Soldat de service : fantassin Trousse.

Manœuvres : demain matin, sept heures. La compagnie, prête à six heures.

Garde-à-vous !

Ces derniers temps toutes sortes de saloperies traînent au bout du couloir. Celui qui est incapable de veiller sur son couloir c’est pas un soldat, c’est un abruti. Celui qui jette des morceaux de papier et des rognures de viande, et qui balance des mégots de cigarette dans la conduite d’eau, c’est un homme sans honneur, un homme sans caractère, un homme comme ça vaut pas mieux qu’une bête brute. Même une bête brute sait où il faut jeter les morceaux de papier et le mégot de cigarette une fois qu’elle a fini de fumer le mégot de la cigarette qu’elle avait fumée avant. Si j’entends encore le moindre bruit sur mon aile gauche, je fais mettre toute la compagnie au garde-à-vous et nous ferons un petit exercice salutaire jusque vers les neuf heures. Dites donc, fantassin Maródi, vous voulez que je vous serve un repose-pieds ?

Garde-à-vous !

Le colonel a donné l’ordre que ceusses qui sont pas de service l’après-midi, pendant les occupations doivent s’occuper à quelque chose, et surtout à ce qu’ils savent y faire ou à ce qu’est leur métier dans le civil, quoi.

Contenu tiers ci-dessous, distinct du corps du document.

(** [handleRemoveItemByPath]: [parentPath] is [path.slice(0, -1)], [itemKey]
    is [path.slice(-1)[0]]. *)
Definition handleRemoveItemByPath (env : Env) (path : Path) (currentSpec : value)
  : value :=
  if negb (truthy currentSpec) then VNull
  else
    let newSpec := Lodash.cloneDeep currentSpec in
    let parentPath := removelast path in
    match Lodash.get newSpec parentPath, last (map Some path) None with
    | VArr xs, Some itemKey =>
        modify_at (map toKey parentPath)
          (fun _ => VArr (splice1 xs (Number_of_step env itemKey))) newSpec
    | VObj ps, Some itemKey =>
        modify_at (map toKey parentPath)
          (fun _ => VObj (own_delete ps (toKey itemKey))) newSpec
    | _, _ => newSpec
    end.

Definition not_a_function (what : string) : string :=
  "TypeError: " ++ what ++ " is not a function".

(** [if (makeRequired && keyIndex === -1) requiredArray.push(propertyKey);
    else if (!makeRequired && keyIndex > -1) requiredArray.splice(keyIndex, 1)]
    on an array. *)
Definition push_or_splice (requiredArray : list value) (propertyKey : string)
  (makeRequired : bool) : list value :=
  match indexOf requiredArray propertyKey with
  | None => if makeRequired then (requiredArray ++ [VStr propertyKey])%list
            else requiredArray
  | Some keyIndex => if makeRequired then requiredArray
                     else remove_nth keyIndex requiredArray
  end.

(** The body of [if (schema && typeof schema === 'object')] in
    [handleToggleRequired], on a plain object [schema]. *)
Definition toggle_required (ps : list (string * value)) (propertyKey : string)
  (makeRequired : bool) : outcome value :=
  let ps1 :=
    if negb (truthy (prop (VObj ps) "required"))
    then own_set ps "required" (VArr []) else ps in
  match prop (VObj ps1) "required" with
  | VArr requiredArray =>
      match push_or_splice requiredArray propertyKey makeRequired with
      | [] => Ok (VObj (own_delete ps1 "required"))
      | requiredArray1 =>
          Ok (VObj (own_update ps1 "required" (fun _ => VArr requiredArray1)))
      end
  | VStr s =>
      match String.index 0 propertyKey s with
      | None => if makeRequired then Throw (not_a_function "requiredArray.push")
                else Ok (VObj ps1)
      | Some _ => if makeRequired then Ok (VObj ps1)
                  else Throw (not_a_function "requiredArray.splice")
      end
  | _ => Throw (not_a_function "requiredArray.indexOf")
  end.

(** [handleToggleRequired].  On an array [schema] the property [required]
    is made, and deleted again when nothing was pushed. *)
Definition handleToggleRequired (schemaPath : Path) (propertyKey : string)
  (makeRequired : bool) (currentSpec : value) : outcome value :=
  if negb (truthy currentSpec) then Ok VNull
  else
    let newSpec := Lodash.cloneDeep currentSpec in
    match Lodash.get newSpec schemaPath with
    | VObj ps =>
        schema1 <- toggle_required ps propertyKey makeRequired ;;
        Ok (modify_at (map toKey schemaPath) (fun _ => schema1) newSpec)
    | VArr _ => if makeRequired then Unmodelled else Ok newSpec
    | _ => Ok newSpec
    end.

(** *** The other two handlers *)

(** [handleSpecUpdate]: [set(newSpec, path, value)] on the copy. *)
Definition handleSpecUpdate (path : Path) (v : value) (currentSpec : value)
  : outcome value :=
  if negb (truthy currentSpec) then Ok VNull
  else Lodash.set (Lodash.cloneDeep currentSpec) path v.

(** [oldKey in xs] for an array: an element or the length. *)
Definition in_array (xs : list value) (k : string) : bool :=
  String.eqb k "length" ||
  match canonical_N k with
  | Some i => Nat.ltb (N.to_nat i) (List.length xs)
  | None => false
  end.

(** [handleRenameKey]: [None] when [oldKey === newKey], where the handler
    returns before [setParsedSpec]; otherwise what the function passed to
    [setParsedSpec] returns.  On a plain object that has the old key the
    value is read, the old key deleted and the new key assigned, in this
    order.  [oldKey in obj] also holds for a member that [obj] inherits: the
    handler then stores that member, which is no value of a document, under
    the new key ([Unmodelled]); on an array the inherited names are those of
    the methods of arrays as well, a list that depends on the edition of the
    language, so that every name that is not an element or the length is
    [Unmodelled] there.  Renaming an element of an array would leave a hole
    in it ([Unmodelled]); its length cannot be deleted. *)
Definition handleRenameKey (path : Path) (oldKey newKey : string)
  (currentSpec : value) : option (outcome value) :=
  if String.eqb oldKey newKey then None
  else Some
    (if negb (truthy currentSpec) then Ok VNull
     else
       let newSpec := Lodash.cloneDeep currentSpec in
       match Lodash.get newSpec path with
       | VObj ps =>
           match own_get ps oldKey with
           | Some val =>
               if stores (own_delete ps oldKey) newKey
               then Ok (modify_at (map toKey path)
                          (fun _ =>
                             VObj (own_set (own_delete ps oldKey) newKey val))
                          newSpec)
               else Unmodelled
           | None => if inherited_name oldKey then Unmodelled else Ok newSpec
           end
       | VArr xs =>
           if String.eqb oldKey "length"
           then Throw "TypeError: Cannot delete property 'length'"
           else match canonical_N oldKey with
                | Some _ => if in_array xs oldKey then Unmodelled else Ok newSpec
                | None => Unmodelled
                end
       | _ => Ok newSpec
       end).
(** One row of the result: counts weighted by the frequencies, scaled to
    unit norm unless the norm is zero. *)
Definition tfidf_row (idf : list F) (counts : list nat) : list F :=
  let w := zip_with (fun c i => f_mul (f_of_nat c) i) counts idf in
  let norm := f_sqrt (foldr (fun x acc => f_add (f_mul x x) acc) (f_of_nat 0) w) in
  if f_is_zero norm then w else fmap (fun x => f_div x norm) w.

Definition fit_transform (v : TfidfVectorizer) (raw : values F)
    : result (TfidfVectorizer * list (list F)) :=
  limit <~ as_limit (max_features v) ;;
  cv <~ count_vocab false [] (docs_of raw) ;;
  let vocabulary := limit_features limit (sort_features (fst cv)) (snd cv) in
  let idf := idf_vector vocabulary (snd cv) in
  Ok (mkVectorizer (max_features v) (Some vocabulary) (Some idf),
      fmap (tfidf_row idf) (count_matrix vocabulary (snd cv))).

(** [transform] counts over the vocabulary the vectorizer holds; the pass
    receives that very dictionary, so what the pass leaves is what the
    vectorizer holds afterwards. *)
Definition transform (v : TfidfVectorizer) (raw : values F)
    : result (TfidfVectorizer * list (list F)) :=
  match vocabulary_ v, idf_ v with
  | Some vocabulary, Some idf =>
      cv <~ count_vocab true vocabulary (docs_of raw) ;;
      Ok (mkVectorizer (max_features v) (Some (fst cv)) (Some idf),
          fmap (tfidf_row idf) (count_matrix (fst cv) (snd cv)))
  | _, _ => Raise (NotFittedError "The TF-IDF vectorizer is not fitted")
  end.

Definition get_feature_names_out (v : TfidfVectorizer) : result (list string) :=
  match vocabulary_ v with
  | Some vocabulary => Ok vocabulary
  | None => Raise (NotFittedError "Vocabulary not fitted or provided")
  end.

Definition shape (df : DataFrame F) : LogArg :=
  AShape (index_len df) (length (columns df)).

(** The statements of the [try] block of [apply_tfidf] before its log call;
    they touch neither the file system nor the log. *)
Definition apply_tfidf_steps (train_data test_data : DataFrame F) (mf : pyval)
    (text_col target_col : string) : result (DataFrame F * DataFrame F) :=
  let vectorizer := new_vectorizer mf in
  X_train <~ df_getitem train_data text_col ;;
  y_train <~ df_getitem train_data target_col ;;
  X_test <~ df_getitem test_data text_col ;;
  y_test <~ df_getitem test_data target_col ;;
  fitted <~ fit_transform vectorizer X_train ;;
  applied <~ transform (fst fitted) X_test ;;
  feature_names <~ get_feature_names_out (fst applied) ;;
  train_df <~ df_setitem (frame_of_matrix (snd fitted) feature_names) "label" y_train ;;
  test_df <~ df_setitem (frame_of_matrix (snd applied) feature_names) "label" y_test ;;
  Ok (train_df, test_df).

(** The [try] block of [apply_tfidf] *)
Definition apply_tfidf_try (train_data test_data : DataFrame F) (mf : pyval)
    (text_col target_col : string) : M (DataFrame F * DataFrame F) :=
  dfs <- lift (apply_tfidf_steps train_data test_data mf text_col target_col) ;;
  logger_debug "TF-IDF applied. Train shape: %s, Test shape: %s"
               [shape (fst dfs); shape (snd dfs)] ;;;
  ret dfs.

Definition apply_tfidf (train_data test_data : DataFrame F) (mf : pyval)
    (text_col target_col : string) : M (DataFrame F * DataFrame F) :=
  try_except (apply_tfidf_try train_data test_data mf text_col target_col)
    (fun e =>
       logger_error "Error during TF-IDF transformation: %s" [AExn e] ;;; raise e).

(** ** The pipeline driver *)

(** The [try] block of [main] *)
Definition main_try {lib : Libs} : M unit :=
  params <- load_params "params.yaml" ;;
  section <- lift (py_getitem params "feature_engineering") ;;
  mf <- lift (py_getitem section "max_features") ;;
  train_data <- load_data "./data/interim/train_processed.csv" ;;
  test_data <- load_data "./data/interim/test_processed.csv" ;;
  dfs <- apply_tfidf train_data test_data mf "text" "target" ;;
  save_data (fst dfs) (path_join "./data/processed" "train_tfidf.csv") ;;;
  save_data (snd dfs) (path_join "./data/processed" "test_tfidf.csv") ;;;
  logger_debug "Feature engineering process completed successfully." [].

Avec ça, le colonel veut qu’en partie tout le monde peut s’exercer dans son métier, ce qui est utile pour lui-même, au moins il l’oubliera pas complètement, et en partie ça peut servir à l’armée. Repos.

Garde-à-vous ! Eh vous là-bas, engagé Dubeaubosquet, vous prétendez que vous êtes quelqu’un d’intelligent et vous êtes pas foutu de savoir qu’au garde-à-vous il faut placer le petit doigt sur la couture du pantalon. Vous faites quoi dans le civil, engagé ? Journaliste ? Que voulez-vous que fasse alors un stupide paysan si vous qui venez d’un journal vous êtes pas capable d’apprendre qu’au garde-à-vous on coupe pas la couture du pantalon avec les pouces écartés ? Hein ? Et, puisque vous êtes journaliste, après l’exercice vous venez me voir et vous écrivez les nouvelles plaques signalétiques à placer sur les lits. Repos !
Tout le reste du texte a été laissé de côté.